A special Thank You to the Arkay Foundationfor supporting IFIP's"Bringing Indigenous Voices to Copenhagen Initiative" in partnership with Land is Life and Ocean Revolution.  Thanks to their generous and timely support, IFIP was able to send eight Indigenous representatives to Copenhagen, from all areas of the world, including Kenya, Peru, Ecuador, The Philippines, the Arctic, and Russia.

Members of IFIP's Board of Directors were also present at this historic gathering.

Follow the links below to read articles and watch YouTube video clips taken during Indigenous Peoples' Day on December 12 at the Denmark National Museum in Copenhagen. You can also view films, some of which were shown in Copenhagen.


Evelyn writes from the conference:

Dear IFIP Members,

A lot has unfolded during this first week at COP15 and Klimaforum 09. It has been inspirational to see hundreds of Indigenous representatives making their voices heard at sessions, protests, and side events to the COP 15 United Nations Climate Change Conference 2009.

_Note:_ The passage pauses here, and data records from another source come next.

Lemma lookup_finds_created_2 :
  get (create one_entity flood).1 2 = Some (create one_entity flood).2.
Proof. vm_compute. reflexivity. Defined.

Example alice_updates_then_bob_reads :
  serve one_entity [(alice, PUT_item 1 flood); (bob, GET_item 1)]
  = ({[ 1 := flood ]},
     [Returned (EntityBody (mkEntity 1 flood));
      Returned (EntityBody (mkEntity 1 flood))]).
Proof. reflexivity. Qed.

Example mixed_history_store :
  (serve one_entity
     [(bob, POST_root fire); (alice, POST_root flood); (carol, PUT_item 2 fire);
      (bob, GET_item 2); (alice, PUT_item 1 flood)]).1
  = <[2 := flood]> {[ 1 := flood ]}.
Proof. reflexivity. Qed.

Lemma denied_update_reveals_existence_only_witness :
  role bob ≠ admin
  ∧ (update_incident_type 1 flood bob one_entity).2
    = (update_incident_type 1 fire bob ({[ 1 := flood ]} : Store)).2.
Proof.
  split; [exact bob_is_not_admin |].
  apply (proj2 (denied_update_reveals_existence_only (C := example)
                  1 flood fire bob
                  one_entity ({[ 1 := flood ]} : Store) bob_is_not_admin)).
  split; intros _.
  - exists (mkEntity 1 flood). vm_compute. reflexivity.
  - exists (mkEntity 1 fire). exact one_entity_has_1.
Defined.

Lemma failed_request_keeps_store_witness :
  http_status (router bob (POST_root flood) one_entity).2 ≠ 200
  ∧ (router bob (POST_root flood) one_entity).1 = one_entity.
Proof.
  assert (http_status (router bob (POST_root flood) one_entity).2 ≠ 200)
    as Hfailed.
  { vm_compute. intros Heq. discriminate Heq. }
  split; [exact Hfailed |].
  exact (failed_request_keeps_store bob (POST_root flood) one_entity Hfailed).
Defined.

Lemma caller_matters_only_as_admin_or_not_witness :
  (role bob = admin ↔ role carol = admin)
  ∧ router bob (PUT_item 1 flood) one_entity
    = router carol (PUT_item 1 flood) one_entity.
Proof.
  assert (role bob = admin ↔ role carol = admin) as Hsame.
  { split; intros Heq.
    - exfalso. exact (bob_is_not_admin Heq).
    - exfalso. exact (carol_is_not_admin Heq). }
  split; [exact Hsame |].
  exact (caller_matters_only_as_admin_or_not bob carol (PUT_item 1 flood)
           one_entity Hsame).
Defined.

Lemma get_after_update_returns_updated_witness :
  get one_entity 1 = Some (mkEntity 1 fire)
  ∧ role alice = admin
  ∧ get (update one_entity (mkEntity 1 fire) flood).1 1
    = Some (update one_entity (mkEntity 1 fire) flood).2
  ∧ serve one_entity [(alice, PUT_item 1 flood); (bob, GET_item 1)]
    = ((update one_entity (mkEntity 1 fire) flood).1,
       [Returned (EntityBody (update one_entity (mkEntity 1 fire) flood).2);
        Returned (EntityBody (update one_entity (mkEntity 1 fire) flood).2)]).
Proof.
  split; [exact one_entity_has_1 |].
  split; [exact alice_is_admin |].
  split; [exact lookup_finds_updated_1 |].
  exact (get_after_update_returns_updated 1 flood alice bob one_entity
           (mkEntity 1 fire) one_entity_has_1 alice_is_admin
           lookup_finds_updated_1).
Defined.

Lemma get_after_create_returns_created_witness :
  get (create one_entity flood).1 2 = Some (create one_entity flood).2
  ∧ role alice = admin
  ∧ role bob ≠ admin
  ∧ serve one_entity [(alice, POST_root flood); (carol, GET_item 2)]
    = ((create one_entity flood).1,
       [Returned (EntityBody (create one_entity flood).2);
        Returned (EntityBody (create one_entity flood).2)])
  ∧ serve one_entity [(bob, POST_root flood); (carol, GET_item 2)]
    = (one_entity,
       [Raised create_forbidden; (router carol (GET_item 2) one_entity).2]).
Proof.
  split; [exact lookup_finds_created_2 |].
  split; [exact alice_is_admin |].
  split; [exact bob_is_not_admin |].
  split.
  - exact (proj1 (get_after_create_returns_created flood 2 alice carol
                    one_entity lookup_finds_created_2) alice_is_admin).
  - exact (proj2 (get_after_create_returns_created flood 2 bob carol
                    one_entity lookup_finds_created_2) bob_is_not_admin).
Defined.

End MoreExamples.
(** * The "fx" Force-eXecution PCI device (hw/misc/fx.c)

    A shallow embedding of the device model: the interrupt line
    ([fx_raise_irq], [fx_lower_irq]), the register file ([fx_mmio_read],
    [fx_mmio_write]), the forcer thread ([wait_device_driver],
    [fx_forcer_thread]), the configuration server callbacks and the
    realize / uninit life cycle, followed by the properties of the
    device that are checked against it.

    The device object is shared by two threads, so the program is embedded
    as explicit state passing over one system state [Sys]: every C function
    becomes a computation in the monad [M], where [None] means that the
    calling thread cannot proceed now (it blocks on a mutex, on the
    condition variable, or on a join).  The forcer thread is cut at its
    statements: one scheduling step runs the statement at its program
    counter.  The interrupt mask is read and written by the forcer thread
    and by the guest's acknowledge write with no lock in common, so
    [fx_raise_irq] and [fx_lower_irq] are cut further, at every load and
    store of the shared state, when they run inside a thread. *)

From Stdlib Require Import ZArith List Bool Lia.
Import ListNotations.
Open Scope Z_scope.

(** ** Machine integers *)

(** [uint32_t] and [unsigned int]: values reduced modulo 2^32. *)
Definition u32 (x : Z) : Z := x mod 2 ^ 32.

(** [uint64_t] and [hwaddr]. *)
Definition u64 (x : Z) : Z := x mod 2 ^ 64.

(** [~x] on a [uint32_t]. *)
Definition not32 (x : Z) : Z := u32 (Z.lnot x).

(** [~0ULL]. *)
Definition ALL_ONES : Z := u64 (Z.lnot 0).

(** ** Constants of the source *)

Definition ID_REGISTER : Z := 0x00.
Definition CARD_LIVENESS_REGISTER : Z := 0x04.
Definition SCHEDULE_NEXT_REGISTER : Z := 0x08.
Definition INTERRUPT_STATUS_REGISTER : Z := 0x24.
Definition START_THREAD_REGISTER : Z := 0x30.
Definition INTERRUPT_RAISE_REGISTER : Z := 0x60.
Definition INTERRUPT_ACK_REGISTER : Z := 0x64.

Definition CONF_INTERVAL_DEFAULT : Z := 10.

(** glib's [G_USEC_PER_SEC] (microseconds per second); the header that
    defines it is not part of the device source. *)
Definition G_USEC_PER_SEC : Z := 1000000.

(** ** Data model *)

Inductive thread_id := Iothread | Forcer.

Definition thread_eqb (a b : thread_id) : bool :=
  match a, b with
  | Iothread, Iothread | Forcer, Forcer => true
  | _, _ => false
  end.

(** The part of [PCIDevice pdev] that the device model drives: whether the
    guest has MSI enabled, the level of the INTx pin, and the MSI messages
    sent so far (vector numbers, newest first). *)
Record PCIDevice := mkPCIDevice {
  msi_on : bool;
  intx_level : Z;
  msi_log : list Z
}.

(** [struct FxState].  A mutex is its owner, the condition variable is the
    list of threads blocked in [qemu_cond_wait]. *)
Record FxState := mkFxState {
  pdev : PCIDevice;
  thr_mutex : option thread_id;
  thr_cond : list thread_id;
  stopping : bool;
  irq_status : Z;
  card_liveness : Z;
  conf_mutex : option thread_id;
  conf_sleep_interval : Z;
  listen_fd : Z;
  conn_fd : Z
}.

At the center of the climate change talks are discussions of the REDD policy draft (Reducing Emissions from Deforestation and Forest Degradation) involving the trading of carbon credits. A ground-breaking announcement was made at the opening session of Indigenous People's Day. Victoria Tauli-Corpuz, an Igorot from the Cordilleras in the Philippines, and Executive Director of Tebtebba, and Chair of the UN Permanent Forum for Indigenous Issues opened the day announcing a small victory: the Draft REDD Policy references the United Nations Declaration on the Rights of Indigenous Peoples with the Draft text:

"Policy approaches and positive incentives on issues relating to reducing emissions from deforestation and forest degradation in developing countries? and notes in the beginning of the second page,  "Respect for the knowledge and rights of indigenous peoples and members of the local communities, noting General Assembly has adopted the United Nations Declaration on the Rights of indigenous peoples and taking into account relevant international obligations, national circumstances and legislation;".

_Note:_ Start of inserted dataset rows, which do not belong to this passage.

(** A read queued at rest behind a chain that was rejected: the closure
    is run once, and when its read fails the rejection is the caller's. *)
Lemma read_behind_failure c e0 e d rest m :
  jobs m = [] -> inflight m = [] ->
  promise_state (currentOperation (this m)) m = Some (Rejected e0) ->
  truthy e = true ->
  readResults (peripheral m) = (e, d) :: rest ->
  let start := readCharacteristic c m in
  exists p,
    start.1 = Normal p
    /\ forall n, 5 <= n ->
       let m' := run n start.2 in
       quiescent m'
       /\ jobs m' = [] /\ inflight m' = []
       /\ currentOperation (this m') = p
       /\ promise_state p m' = Some (Rejected e)
       /\ invoked m' = invoked m ++ [OpRead c]
       /\ calls m' = calls m ++ [ReqRead c]
       /\ readResults (peripheral m') = rest.
Proof.
  intros Hj Hi Hcur He Hr start. subst start.
  destruct m as [th h re js infl [cr dr dcr wr rr] cl inv unc].
  unfold promise_state in Hcur.
  cbn [jobs inflight heap this peripheral readResults calls invoked]
    in Hj, Hi, Hcur, Hr |- *.
  subst js infl rr.
  destruct (h !! currentOperation th) as [cur|] eqn:Hcell; [|done].
  injection Hcur as Hs.
  assert (currentOperation th < length h) as Hlt by (by eapply lookup_lt_Some).
  unfold readCharacteristic, _queueOperation, catch_, get_this. msimpl.
  replace h with (h ++ []) by apply app_nil_r.
  rewrite (then_settled _ _ _ _ cur);
    [|cbn [heap]; by rewrite lookup_app_l by done|by rewrite Hs].
  rewrite Hs. cbn [reaction_job onRejected derived]. mnorm.
  erewrite then_waiting; [|cbn [heap]; hnorm; reflexivity|done].
  mnorm. hnorm. cbn [alreadyResolved reactions new_cell fst snd].
  eexists. split; [reflexivity|]. intros n Hn.
  match goal with |- context [run n ?s] => assert (run 5 s
          = {| this := set_currentOperation (length h + 1) th;
               heap := h ++ [{| settled := Rejected e0;
                                alreadyResolved := false; reactions := [] |};
                             {| settled := Rejected e;
                                alreadyResolved := false; reactions := [] |};
                             settled_cell (Rejected e);
                             {| settled := Fulfilled VUndefined;
                                alreadyResolved := false; reactions := [] |}];
               remainingElements := re; jobs := []; inflight := [];
               peripheral := answers cr dr dcr wr rest;
               calls := cl ++ [ReqRead c]; invoked := inv ++ [OpRead c];
               uncaught := unc |}) as E end.
  { erewrite run_step by (apply step_pass_rejection; hnorm; reflexivity).
    hnorm. cbn [map concat reaction_job onRejected derived].
    erewrite run_step by (apply step_invoke_read; hnorm; lia).
    hnorm.
    erewrite run_step by (apply step_thenable; hnorm; reflexivity).
    hnorm.
    erewrite run_step by (by apply step_last_error; [|hnorm; reflexivity]).
    hnorm. cbn [map concat].
    erewrite run_step.
    2:{ apply (step_adopted _ _ _ []);
          [done|hnorm; reflexivity|hnorm; reflexivity|lia]. }
    hnorm. by cbn [map concat run]. }
  rewrite (run_rest 5); [|by rewrite E|exact Hn].
  rewrite E. unfold promise_state.
  cbn [jobs inflight heap this peripheral readResults calls invoked
       currentOperation set_currentOperation answers].
  hnorm. by repeat split.
Qed.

I spoke with Patricia Cochran, former chair of Inuit Circumpolar Union, at FNTG's funders briefing and asked her for thoughts. Even with this historic breakthrough, she said with some frustration, none of the other documents under development have any mention of UNDRIP or Shared Vision. She will be working with others on creating an Indigenous negotiation team to bring talks to a more strategic level.

As I write this, there have been setbacks today with 135 developing countries walking out of COP 15, however we all hope that there will be some concrete and fair outcomes by the end of the week.


COP 15 Articles:

Copenhagen climate talks partly suspended on Monday noon after African-led protests.

Developing countries boycott UN climate talks

Sign the Declaration: One of the central outcomes of Klimaforum09 (the Peoples Climate Change Conference) will be a global climate declaration expressing the hopes, ideas, and visions of citizens groups and social movements from all corners of the planet.Last chance to sign the declaration - the sign-on process ends tonight at 8:00 hr. Copenhagen time (2pmEST)

Indigenous Peoples at Copenhagen climate talks deliver Peace Prize message to Obama at U.S. Embassy

YouTube clips taken on Indigenous Day Dec 12

at The National Museum of Denmark in Copenhagen

Victoria Corpuz, Chair of UN Permanent Forum on Indigenous Issues

One of the Indigenous Protestors- Approximately 120,000 protestors demonstrated demanding a meaningful agreement to combat climate change and flooded Copenhagen.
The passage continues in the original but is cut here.